Cette incrédulité répandue se trouve davantage renforcée dans le cas des observateurs les plus perspicaces. Ceux-ci se demandent comment l’on peut justifier la course inutile et onéreuse des nouveaux ministres à travers le pays. En quête de foules à convertir aux vertus de la révision, ils dépensent, là aussi, des millions dont personne ne connait la provenance. L’on ne peut imaginer qu’un ministre fraichement nommé puisse disposer de tout cet argent distribué, s’il n’a reçu un coup de main venu d’en haut.
Mais alors, comment peut-on en arriver à ce niveau de dévoiement, où un gouvernement paie les foules qui l’acclament, et condamner en même temps la corruption ?
Dans cette situation, comment peut-on évoquer la lutte contre la corruption quand tout le monde est conscient que les millions distribués aux gens « pour boire » sont de l’argent « volé » ? Il y a un défaut criard de cohérence.

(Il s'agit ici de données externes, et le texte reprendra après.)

Lemma count_votes_exact votes :
  Forall int_weight votes -> side true votes + side false votes <= 2 ^ 53 ->
  count_votes votes =
    exact_tally (side true votes) (side false votes) (Z.of_nat (length (valid_votes votes))).
Proof.
  intros Hw Hs.
  enough (count_votes votes =
    exact_tally (side true votes) (side false votes) (validCount (count_votes votes))) as ->
    by (simpl; by rewrite <- count_votes_valid).
  induction votes as [|v votes IH] using rev_ind; [by vm_compute|].
  apply Forall_app in Hw as [Hw Hv]. rewrite Forall_singleton in Hv.
  pose proof (side_nonneg true _ Hw). pose proof (side_nonneg false _ Hw).
  rewrite !side_snoc in *. unfold votes_for in *. pose proof (units_pos v Hv).
  unfold count_votes in *. rewrite foldl_snoc. destruct (Decision v) as [d|] eqn:E; rewrite ?E in *.
  - rewrite IH by (done || (destruct d; simpl in *; lia)).
    unfold count_vote. rewrite E, effective_weight_units by (done || (destruct d; simpl in *; lia)).
    unfold exact_tally at 1. cbn [yesWeight noWeight totalWeight validCount].
    destruct d; simpl in *; rewrite !fadd_units by lia; unfold exact_tally; f_equal; f_equal; lia.
  - rewrite IH by (done || (simpl in *; lia)). unfold count_vote. rewrite E.
    unfold exact_tally. simpl. f_equal; f_equal; lia.
Qed.

Lemma side_zero d votes :
  Forall int_weight votes ->
  side d votes = 0 <-> Forall (fun v => Decision v <> Some d) votes.
Proof.
  induction 1 as [|v votes Hv Hw IH]; simpl; [by rewrite Forall_nil|].
  rewrite Forall_cons, <- IH. pose proof (units_pos v Hv). pose proof (side_nonneg d _ Hw).
  unfold votes_for. destruct (Decision v) as [d'|]; [|naive_solver lia].
  destruct d', d; simpl; naive_solver lia.
Qed.

Lemma sides_pos votes :
  Forall int_weight votes -> valid_votes votes <> [] -> 0 < side true votes + side false votes.
Proof.
  intros Hw Hne. pose proof (side_nonneg true _ Hw). pose proof (side_nonneg false _ Hw).
  destruct (Z.eq_dec (side true votes) 0) as [Ht|]; [|lia].
  destruct (Z.eq_dec (side false votes) 0) as [Hf|]; [|lia].
  apply side_zero in Ht, Hf; [|done..].
  destruct Hne. apply elem_of_nil_inv. intros v [[d Hd] Hv]%list_elem_of_filter.
  rewrite Forall_forall in Ht, Hf. specialize (Ht _ Hv). specialize (Hf _ Hv). by destruct d.
Qed.

(** A majority is at least half, also after rounding. *)
Lemma fdiv_ge_half m p :
  0 < p -> p <= 2 * m -> m <= p -> fleb fhalf (fdiv (Fin false m) (Fin false p)) = true.
Proof.
  intros Hp Hm Hmp. destruct (fdiv_le_one m p ltac:(lia) Hp) as (q & E & Hq).
  pose proof E as E'. rewrite E.
  assert (fhalf = Fin false (2 ^ 1073)) as -> by by vm_compute.
  apply fleb_fin. change (fdiv _ _) with
    (if p =? 0 then (if m =? 0 then NaN else Inf false) else round false (m * one_mag) p) in E'.
  rewrite (proj2 (Z.eqb_neq _ _)) in E' by lia. apply round_Fin in E' as [-> _].
  assert (one_mag = 2 * 2 ^ 1073) as Eo by by vm_compute.
  assert (0 < 2 ^ 1073) by done.
  apply round_mag_ge; [nia|done|by vm_compute|nia].
Qed.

Le mal, c’est que cet argent qui fait marcher les vendeuses de gari de Savalou, les enseignants de Cotonou ou les cotonculteurs de Kandi est prélevé sur nos misères… A-t-on jamais pris la peine d’interroger ces artistes à qui l’on fait chanter les louanges présidentielles sur la lutte contre la corruption ? Ils nous auraient dit bien des choses sur la qualité de ces discours anticorruption dont nous nous gargarisons.
A dire vrai, nous entrons dans ce que Achille Mbembé a pu appeler « l’imaginaire de la mangeoire, du droit de capture et du partage des dépouilles » (De la postcolonie, Karthala, 2000). C’est-à-dire dans cet univers où il est reconnu et accepté que le Chef ne soit en fin de compte que le plus grand pilleur. Et qu’il doit partager son butin avec les pauvres hères nés de son inconscience.
Non, nous avons échappé, et depuis longtemps, à ce cercle infernal. Le Bénin aspire aujourd’hui à sortir de cet univers d’incohérence et de duplicité.